▸ EXERCISE INSTRUCTIONS
The line containing "(th_place t) l." marks the end: restate word for word every line from the first line of the entries below through that one.

Stored data entries:
--- START ---

(** ** A thread per client *)
(** A client's object is alive, and its socket open, while something refers to it: the map
    of clients or the copy a stop took of it, the client's thread, the accept thread. *)
Inductive Listed := Registered | Snapshot | Removed.
#[global] Instance Listed_eq_dec : EqDecision Listed.
Proof. solve_decision. Defined.
(** [src/src/Net/Threaded/ClientConnection.h:36-41] The socket is its key in the map. *)
Record ThreadedClient := mkClient { tc_closed : bool; tc_listed : Listed; tc_thread : bool }.
(** [src/src/Net/Threaded/TcpServerImpl.h:43-54] *)
Record Threaded := mkThreaded {
  th_system : SocketSystem; th_options : TcpServerOptions; th_running : bool; th_socket : Z;
  th_place : Place; th_clients : gmap Z ThreadedClient;
}.
Definition set_closed (c : ThreadedClient) : ThreadedClient := mkClient true (tc_listed c) (tc_thread c).
Definition set_listed (l : Listed) (c : ThreadedClient) : ThreadedClient := mkClient (tc_closed c) l (tc_thread c).
Definition set_thread (on : bool) (c : ThreadedClient) : ThreadedClient := mkClient (tc_closed c) (tc_listed c) on.
Definition with_clients (l : gmap Z ThreadedClient) (t : Threaded) : Threaded :=
  mkThreaded (th_system t) (th_options t) (th_running t) (th_socket t) (th_place t) l.
Definition at_place (p : Place) (t : Threaded) : Threaded :=
  mkThreaded (th_system t) (th_options t) (th_running t) (th_socket t) p (th_clients t).
Definition with_listener (running : bool) (s : Z) (t : Threaded) : Threaded :=
  mkThreaded (th_system t) (th_options t) running s (th_place t) (th_clients t).
Definition place_socket (p : Place) : option Z :=
  match p with Offered s | Configures s | Publishes s => Some s | _ => None end.
Definition referred (t : Threaded) (s : Z) (c : ThreadedClient) : bool :=
  negb (bool_decide (tc_listed c = Removed)) || tc_thread c || bool_decide (place_socket (th_place t) = Some s).
(** [src/src/Net/Threaded/ClientConnection.cpp:20-23] {~ClientConnection} The object changes;
    when nothing refers to it any more its destructor closes the socket. *)
Definition touch (s : Z) (f : ThreadedClient → ThreadedClient) (t : Threaded) : M Threaded :=
  match th_clients t !! s with
  | None => ret t
  | Some c =>
      if referred t s (f c) then ret (with_clients (<[s := f c]> (th_clients t)) t)
      else let! _ := close_socket b s in ret (with_clients (delete s (th_clients t)) t)
  end.
(** [src/src/Net/Threaded/SocketOperations.cpp:212-222] *)
Definition shutdown_socket (s : Z) : M unit :=
  if is_valid_socket b s then let! _ := call (Shutdown s) in ret tt else ret tt.
(** [src/src/Net/Threaded/ClientConnection.cpp:65-70] {disconnect} *)
Definition client_disconnect (s : Z) (t : Threaded) : M Threaded :=
  match th_clients t !! s with
  | None => ret t
  | Some c =>
      if tc_closed c then ret t
      else let! _ := shutdown_socket s in ret (with_clients (<[s := set_closed c]> (th_clients t)) t)
  end.
Definition is_listed (l : Listed) (s : Z) (t : Threaded) : bool :=
  match th_clients t !! s with Some c => bool_decide (tc_listed c = l) | None => false end.
(** [src/src/Net/Threaded/TcpServerImpl.cpp:112-125] {disconnect} Out of the map; the pointer
    taken from it keeps the socket open until the shutdown is done. *)
Definition threaded_disconnect (s : Z) (t : Threaded) : M Threaded :=
  if is_listed Registered s t
  then let! t := client_disconnect s t in touch s (set_listed Removed) t else ret t.
(** How many the map of clients has. *)
Definition registered (t : Threaded) : Z :=
  Z.of_nat (size (filter (λ x, tc_listed x.2 = Registered) (th_clients t))).
(** [src/src/Net/Threaded/TcpServerImpl.cpp:127-217] {accept_loop} A turn of the accept
    thread: lines 129-150, 153-158, 159-180 and 183-186, the last with [launch_client]. *)
Definition threaded_accept (admitted : bool) (t : Threaded) : M Threaded :=
  match th_place t with
  | Waits =>
      if negb (th_running t) then ret (at_place Returned t)
      else
        let! r := next_client b (th_socket t) in
        match r.1.1 with
        | Client _ => ret (at_place (Offered r.2) (with_clients (<[r.2 := mkClient false Removed false]> (th_clients t)) t))
        | _ => ret t
        end
  | Offered s =>
      if negb (th_running t) then touch s (λ c, c) (at_place Returned t)
      else if negb admitted then touch s (λ c, c) (at_place Waits t)
      else ret (at_place (Configures s) t)
  | Configures s =>
      let! e := configure_client_socket b s (th_options t) in
      match e with
      | Some _ => touch s (λ c, c) (at_place Waits t)
      | None =>
          if negb (th_running t) then touch s (λ c, c) (at_place Returned t)
          else if to_max_connections (th_options t) <=? registered t then touch s (λ c, c) (at_place Waits t)
          else touch s (set_listed Registered) (at_place (Publishes s) t)
      end
  | Publishes s =>
      let! failed := call StartThread in
      if failed =? 0 then touch s (set_thread true) (at_place Waits t)
      else let! t := threaded_disconnect s t in touch s (λ c, c) (at_place Waits t)
  | Returned => ret t
  end.
(** [src/src/Net/Threaded/TcpServerImpl.cpp:231-241] {run_client} The client's thread returns
    and gives up its reference. *)
Definition threaded_end (s : Z) (t : Threaded) : M Threaded :=
  match th_clients t !! s with
  | Some c => if tc_thread c then let! t := threaded_disconnect s t in touch s (set_thread false) t else ret t
  | None => ret t
  end.
Definition threaded_step (e : Event) (t : Threaded) : M Threaded :=
  match e with
  | Accepting admitted => threaded_accept admitted t
  | Disconnecting s => threaded_disconnect s t
  | Ending s => threaded_end s t
  end.
(** [src/src/Net/Threaded/TcpServerImpl.cpp:20-53] {start} *)
Definition threaded_start (o : TcpServerOptions) (t : Threaded) : M (result bytes unit * Threaded) :=
  if th_running t then ret (Ok tt, t)
  else if negb (initialized (th_system t)) then ret (Err (error_message (th_system t)), t)
  else
    let! r := open_listener b (to_bind_endpoint o) in
    match r with
    | Err e => ret (Err e, with_listener false (InvalidSocket b) t)
    | Ok s =>
        let t := mkThreaded (th_system t) o true s (th_place t) (th_clients t) in
        let! ok := call StartThread in
        if negb (ok =? 0) then
          let! e := gets what in let! _ := close_socket b s in
          ret (Err (txt "starting TCP accept thread failed: " ++ e), with_listener false (InvalidSocket b) t)
        else ret (Ok tt, at_place Waits t)
    end.
(** [src/src/Net/Threaded/TcpServerImpl.cpp:73-75] {stop} The accept thread gets on until it
    returns. *)
Fixpoint join_accept {T} (turn : T → M T) (fuel : nat) (t : T) : M T :=
  match fuel with O => ret t | S fuel => let! t := turn t in join_accept turn fuel t end.
(** [src/src/Net/Threaded/TcpServerImpl.cpp:69-72] {stop} *)
Definition interrupt_client (s : Z) (t : Threaded) : M Threaded :=
  if is_listed Snapshot s t then client_disconnect s t else ret t.
(** [src/src/Net/Threaded/TcpServerImpl.cpp:64-68] {stop} The clients swapped out of the map. *)
Definition snapshot_clients (t : Threaded) : Threaded :=
  with_clients ((λ c, if bool_decide (tc_listed c = Registered) then set_listed Snapshot c else c) <$> th_clients t) t.
(** [src/src/Net/Threaded/TcpServerImpl.cpp:88-88] {stop} The copy goes when stop returns. *)
Definition leave_snapshot (s : Z) (t : Threaded) : M Threaded := touch s (set_listed Removed) t.
Definition client_sockets (t : Threaded) : list Z := elements (dom (th_clients t)).
(** [src/src/Net/Threaded/TcpServerImpl.cpp:55-88] {stop} *)
Definition threaded_stop (t : Threaded) : M Threaded :=
  if negb (th_running t) then ret t
  else
    let t := snapshot_clients (with_listener false (th_socket t) t) in
    let! t := each interrupt_client (client_sockets t) t in
    let! t := join_accept (threaded_accept false) 3 t in
    let! _ := close_socket b (th_socket t) in
    let t := with_listener false (InvalidSocket b) t in
    let! t := each threaded_end (client_sockets t) t in
    each leave_snapshot (client_sockets t) t.
(** [src/include/ServerEngine/Net/TcpTypes.h:22-30] *)
Definition default_tcp_options : TcpServerOptions :=
  mkTcpOptions (mkEndpoint (txt "0.0.0.0") 0) 4 10000 65536 300000 1000 true.
(** Between calls nothing is in a stop's hands: every client's socket is one that is
    referred to, and what the accept thread holds is a client. *)
Record threaded_good (t : Threaded) : Prop := {
  tg_referred s c : th_clients t !! s = Some c → is_valid_socket b s = true ∧ referred t s c = true;
  tg_place s : place_socket (th_place t) = Some s → is_Some (th_clients t !! s);
}.
Record threaded_ok (t : Threaded) : Prop := {
  to_listener : th_running t = true → is_valid_socket b (th_socket t) = true;
  to_stopped : th_running t = false → th_clients t = ∅;
  to_good : threaded_good t;
}.
Definition threaded_server (sys : SocketSystem) : ITcpServer Threaded := {|
  fresh := mkThreaded sys default_tcp_options false (InvalidSocket b) Returned ∅;
  server_start _ := threaded_start; server_stop := threaded_stop; server_step := threaded_step;
  server_running := th_running; server_socket := th_socket; server_ports := 0;
  server_clients t := dom (th_clients t); server_ok := threaded_ok;
|}.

--- END ---

▸ SOLUTION TO THIS TASK
(** ** A thread per client *)
(** A client's object is alive, and its socket open, while something refers to it: the map
    of clients or the copy a stop took of it, the client's thread, the accept thread. *)
Inductive Listed := Registered | Snapshot | Removed.
#[global] Instance Listed_eq_dec : EqDecision Listed.
Proof. solve_decision. Defined.
(** [src/src/Net/Threaded/ClientConnection.h:36-41] The socket is its key in the map. *)
Record ThreadedClient := mkClient { tc_closed : bool; tc_listed : Listed; tc_thread : bool }.
(** [src/src/Net/Threaded/TcpServerImpl.h:43-54] *)
Record Threaded := mkThreaded {
  th_system : SocketSystem; th_options : TcpServerOptions; th_running : bool; th_socket : Z;
  th_place : Place; th_clients : gmap Z ThreadedClient;
}.
Definition set_closed (c : ThreadedClient) : ThreadedClient := mkClient true (tc_listed c) (tc_thread c).
Definition set_listed (l : Listed) (c : ThreadedClient) : ThreadedClient := mkClient (tc_closed c) l (tc_thread c).
Definition set_thread (on : bool) (c : ThreadedClient) : ThreadedClient := mkClient (tc_closed c) (tc_listed c) on.
Definition with_clients (l : gmap Z ThreadedClient) (t : Threaded) : Threaded :=
  mkThreaded (th_system t) (th_options t) (th_running t) (th_socket t) (th_place t) l.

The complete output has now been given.